_TASK OBJECTIVE_:
Go line by line through the data below and work out how many lines contain "false"; the answer is that number alone.

_RECORDED DATA_:
(* ===== verification/IdentityFacts.v ===== *)
(** * IdentityFacts: creating identities, and their encrypted attributes *)

From Stdlib Require Import ZArith Lia Ascii String.
From stdpp Require Import base list sorting strings numbers gmap.
From S2P Require Import Prelude Bytes Errors Model Repository World Schema Postgres TenantService.
From S2P Require Import IdentityService KeyService Crypto Argon2 SchemaFacts StatementFacts.
From S2P Require Import Guarantees Integrity Runs System Demo SystemFacts.
Open Scope Z_scope.

(** ** Validation *)

(** What an input must satisfy, in the words of the error messages. *)
Record valid_identity_input (input : CreateIdentityInput) : Prop := {
  vi_tenant : ci_TenantID input <> ""%string;
  vi_handle : ci_Handle input <> ""%string;
  vi_handle_length : (String.length (ci_Handle input) <= 64)%nat;
  vi_handle_spaces : no_char " " (ci_Handle input) = true;
  vi_name : ci_DisplayName input <> ""%string;
  vi_name_length : (String.length (ci_DisplayName input) <= 128)%nat }.

Lemma all_chars_no_char c s : all_chars (fun r => negb (Ascii.eqb r c)) s = no_char c s.
Proof. induction s as [|d s IH]; simpl; [done|]. by rewrite IH. Qed.

Lemma validate_identity_ok input :
  validateCreateIdentityInput input = inr tt <-> valid_identity_input input.
Proof.
  unfold validateCreateIdentityInput. rewrite all_chars_no_char.
  split.
  - repeat (case_match; [done|]). intros _.
    repeat match goal with
    | H : String.eqb _ _ = false |- _ => apply String.eqb_neq in H
    | H : (_ <? _)%nat = false |- _ => apply Nat.ltb_ge in H
    | H : negb _ = false |- _ => apply negb_false_iff in H
    end. by split.
  - intros []. rewrite !(proj2 (String.eqb_neq _ _)) by done.
    rewrite !(proj2 (Nat.ltb_ge _ _)) by done. by rewrite vi_handle_spaces0.
Qed.

Lemma validate_identity_error input e :
  validateCreateIdentityInput input = inl e -> exists field msg, e = ValidationError field msg.
Proof. unfold validateCreateIdentityInput. repeat (case_match; [intros [= <-]; eauto|]). done. Qed.

Record valid_tenant_input (input : CreateTenantInput) : Prop := {
  vt_name : ct_Name input <> ""%string;
  vt_slug : ct_Slug input <> ""%string;
  vt_slug_chars : all_chars slug_char (ct_Slug input) = true }.

Lemma validate_tenant_ok input :
  validateCreateTenantInput input = inr tt <-> valid_tenant_input input.
Proof.
  unfold validateCreateTenantInput, slugRegexp_MatchString.
  destruct (String.eqb_spec (ct_Name input) ""); [by split; [|intros []]|].
  destruct (String.eqb_spec (ct_Slug input) ""); [by split; [|intros []]|]. simpl.
  destruct (all_chars _ _) eqn:Hc; simpl; split; [by intros _; split|done|done|].
  intros []. congruence.
Qed.

Lemma validate_tenant_error input e :
  validateCreateTenantInput input = inl e -> exists field msg, e = ValidationError field msg.
Proof. unfold validateCreateTenantInput. repeat (case_match; [intros [= <-]; eauto|]). done. Qed.

Section validation.
Context {W : Type} (repos : Repositories W) (crypto : CryptoService W) (json : Codec).

(** Creating a tenant or an identity from an invalid input does nothing at
    all: the program performs no action and returns a ValidationError, which
    is an ErrInvalidInput. *)
Theorem invalid_input_has_no_effect :
  (forall input, ~ valid_identity_input input -> exists field msg,
     CreateIdentity repos crypto json input = Ret (Err (ValidationError field msg))) /\
  (forall input, ~ valid_tenant_input input -> exists field msg,
     CreateTenant repos input = Ret (Err (ValidationError field msg))) /\
  (forall field msg, errors_Is (ValidationError field msg) ErrInvalidInput = true).
Proof.
  split_and!; [| |done].
  - intros input Hn. destruct (validateCreateIdentityInput input) as [e|[]] eqn:He.
    + destruct (validate_identity_error _ _ He) as (f & m & ->). exists f, m.
      unfold CreateIdentity. by rewrite He.
    + by apply validate_identity_ok in He.
  - intros input Hn. destruct (validateCreateTenantInput input) as [e|[]] eqn:He.
    + destruct (validate_tenant_error _ _ He) as (f & m & ->). exists f, m.
      unfold CreateTenant. by rewrite He.
    + by apply validate_tenant_ok in He.
Qed.
End validation.

(** ** Attributes and creation *)

Section create.
Context {X : Type} (env : Env) (p : Prims) (IDKey : idkey) (json : Codec) (cfg : CryptoConfig).
Context `{!Reliable env, !EnvOk env, !CodecOk env json, !PrimsOk p}.
Context (Hkey : List.length (MasterKey cfg) = 32%nat).
Implicit Types w : World X.
Abbreviation crypto := (cryptoSvc (X:=X) env p IDKey json cfg).

(** The random bytes drawn at tick [n]. *)
Definition drawn (n k : nat) : bytes := default [] (entropy env n k).

Lemma exec_rand_Read k w : exec (rand_Read env k) w = (ticks 1 w, Ok (drawn (w_tick w) k)).
Proof.
  unfold rand_Read, drawn. rewrite exec_actO, bump_ticks.
  by destruct (no_entropy_fault (w_tick w) k) as [? ->].
Qed.
Lemma drawn_length n k : List.length (drawn n k) = k.
Proof.
  unfold drawn. destruct (no_entropy_fault n k) as [b Hb]. rewrite Hb. by eapply entropy_length.
Qed.

Lemma exec_Encrypt pt w :
  exec (Encrypt crypto pt) w =
  (ticks 1 w, Ok (gcm_Seal p (MasterKey cfg) (drawn (w_tick w) 12) pt, drawn (w_tick w) 12)).
Proof.
  simpl. unfold aesEncrypt, aes_NewCipher, AEAD_Seal. rewrite Hkey. simpl (negb _). cbv iota.
  rewrite exec_bind, exec_mapErr. simpl check. rewrite exec_ret. cbv iota beta.
  rewrite exec_bind, exec_mapErr. simpl RandRead. rewrite exec_rand_Read. cbv iota beta.
  by rewrite drawn_length.
Qed.

(** The column written for some attributes by an encryption at tick [n]. *)
Definition sealed (n : nat) (attrs : attributes) : slice :=
  if Nat.eqb (size attrs) 0 then None
  else pt ← marshal_attributes json attrs;
       Some (drawn n 12 ++ gcm_Seal p (MasterKey cfg) (drawn n 12) pt)%list.

(** The two copies of encryptAttributes are in bounds and join their sources. *)
Lemma exec_combine {A} (iv ct : bytes) (k : bytes -> M (World X) A) w :
  exec (bind (Ret (copy_into (replicate (List.length iv + List.length ct) Byte.x00) 0
                     (Z.of_nat (List.length iv)) iv))
          (fun c => bind (Ret (copy_into c (Z.of_nat (List.length iv))
                                 (Z.of_nat (List.length c)) ct)) k)) w =
  exec (k (iv ++ ct)%list) w.
Proof.
  rewrite exec_bind, exec_Ret, copy_front by (rewrite length_replicate; lia). cbv iota beta.
  rewrite exec_bind, exec_Ret, drop_replicate, copy_back by (rewrite length_app, length_replicate; lia).
  by rewrite take_app_length.
Qed.

Lemma exec_encryptAttributes attrs w :
  size attrs = 0%nat \/ is_Some (marshal_attributes json attrs) ->
  exists n, exec (encryptAttributes crypto json attrs) w =
            (ticks n w, Ok (sealed (w_tick w) attrs)).
Proof.
  intros Ha. unfold encryptAttributes, sealed.
  destruct (Nat.eqb_spec (size attrs) 0) as [Hs|Hs].
  { exists 0%nat. rewrite exec_ret. destruct w. done. }
  destruct Ha as [?|[pt Hpt]]; [done|]. rewrite Hpt. simpl some_or. unfold check.
  exists 1%nat. rewrite exec_bind, exec_ret, exec_bind, exec_mapErr, exec_Encrypt. cbv iota beta.
  by rewrite exec_combine.
Qed.

(** C28. Attributes survive encryption: what encryptAttributes stores (nothing
    for no attributes, otherwise the 12-byte nonce followed by the ciphertext
    of their JSON) is decrypted by decryptAttributes to the same attributes,
    whatever random nonce was drawn, for attributes decoded from JSON. *)
Theorem attributes_round_trip attrs i w :
  attrs <> ∅ -> decoded json attrs -> is_Some (marshal_attributes json attrs) ->
  exists w' stored,
    exec (encryptAttributes crypto json attrs) w = (w', Ok (Some stored)) /\
    (12 <= List.length stored)%nat /\
    exec (decryptAttributes crypto json (set_i_Attributes (Some stored) i)) w' =
      (w', Ok (set_i_DecryptedAttributes attrs (set_i_Attributes (Some stored) i))).
Proof.
  intros Hne Hdec Hm. destruct (exec_encryptAttributes attrs w) as [n Hn]; [auto|].
  destruct Hm as [pt Hpt]. unfold sealed in Hn. rewrite Hpt in Hn.
  assert (Nat.eqb (size attrs) 0 = false) as Hs
    by by apply Nat.eqb_neq, map_size_non_empty_iff.
  rewrite Hs in Hn. simpl in Hn. set (iv := drawn (w_tick w) 12) in *.
  assert (List.length iv = 12%nat) as Hiv by apply drawn_length.
  set (ct := gcm_Seal p (MasterKey cfg) iv pt) in *.
  eexists _, _. split; [exact Hn|]. split; [rewrite length_app; lia|].
  unfold decryptAttributes. simpl i_Attributes. simpl slice_bytes.
  assert (ivLen <= List.length (iv ++ ct))%nat as Hlen by (rewrite length_app; unfold ivLen; lia).
  rewrite (proj2 (Nat.eqb_neq _ 0)), (proj2 (Nat.ltb_ge _ ivLen)) by (unfold ivLen in *; lia).
  rewrite exec_bind, exec_Ret, subslice_to by done. cbv iota beta.
  rewrite exec_bind, exec_Ret, subslice_from by done. cbv iota beta.
  rewrite take_app_length', drop_app_length' by done. rewrite exec_bind, exec_mapErr.
  simpl Decrypt. unfold aesDecrypt, aes_NewCipher, AEAD_Open. rewrite Hkey, Hiv. simpl (negb _).
  cbv iota. simpl check. rewrite exec_bind, exec_mapErr, exec_ret. cbv iota beta.
  rewrite exec_bind, exec_Ret. simpl (Nat.eqb _ _). cbv iota beta.
  unfold ct. rewrite gcm_Open_Seal by done. simpl. by rewrite (unmarshal_marshal _ _ Hdec Hpt).
Qed.

(** The key pair generated from the random bytes of tick [n]. *)
Definition pair (n : nat) : bytes * bytes := ed25519_GenerateKey p (drawn n 32).
Definition material (n : nat) (id : string) : KeyMaterial :=
  let der := default [] (pkix_ed25519 p (fst (pair n))) in
  mkKeyMaterial (Some der) (Some (marshal_strings json (ed25519_jwk (fst (pair n)) id)))
    (keyRefPrefix +:+ id) (fingerprintDER p der).

Lemma exec_GenerateEd25519Key id w :
  id <> ""%string ->
  exec (GenerateEd25519Key crypto id) w =
  (ticks 1 (set_keys (<[keyRefPrefix +:+ id := Ed25519PrivateKey (snd (pair (w_tick w)))]>
              (w_keys w)) w), Ok (material (w_tick w) id)).
Proof.
  intros Hid.
  change (GenerateEd25519Key crypto id)
    with (generateEd25519Key (W:=World X) p (sys env) json (keyStore env p) id).
  unfold generateEd25519Key. rewrite exec_bind, exec_mapErr.
  change (RandRead (sys env) 32) with (rand_Read (X:=X) env 32). rewrite exec_rand_Read. fold (pair (w_tick w)). unfold material.
  destruct (pkix_ed25519_total (p:=p) (drawn (w_tick w) 32)) as [der Hder].
  fold (pair (w_tick w)) in Hder.
  destruct (pair (w_tick w)) as [pub priv]. cbn [fst snd] in *. rewrite Hder. cbn [default].
  rewrite exec_bind, exec_mapErr.
  change (KeyStore_Store (keyStore env p)) with (local_Store (X:=X)). unfold local_Store.
  rewrite (proj2 (String.eqb_neq _ _)) by done. done.
Qed.

Section success.
Context (input : CreateIdentityInput) (T : string) (tenant : Tenant) (cb : option string) (w : World X).
Context (Hvalid : valid_identity_input input) (HT : uuid_in env (ci_TenantID input) = Some T).
Context (Htype : ci_Type input ∈ identity_type).
Context (Hcb : uuid_opt env (ci_CreatedBy input) = inr cb).
Context (Hattrs : size (ci_Attributes input) = 0%nat \/
                  is_Some (marshal_attributes json (ci_Attributes input))).
Context (Hok : db_ok env (w_db w)) (Hfree : unused env (w_tick w) (w_db w)).
Context (Htenant : db_tenants (w_db w) !! T = Some tenant).
Context (Hactive : t_Status tenant = TenantStatusActive).
Context (Hcbk : known_opt (db_identities (w_db w)) cb).
Context (Hname : no_nul (ci_DisplayName input) = true) (Hhandle_text : no_nul (ci_Handle input) = true).
Context (Hhandle : handle_free env T (ci_Handle input) (db_identities (w_db w))).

_RESULT OF THE TASK_:
4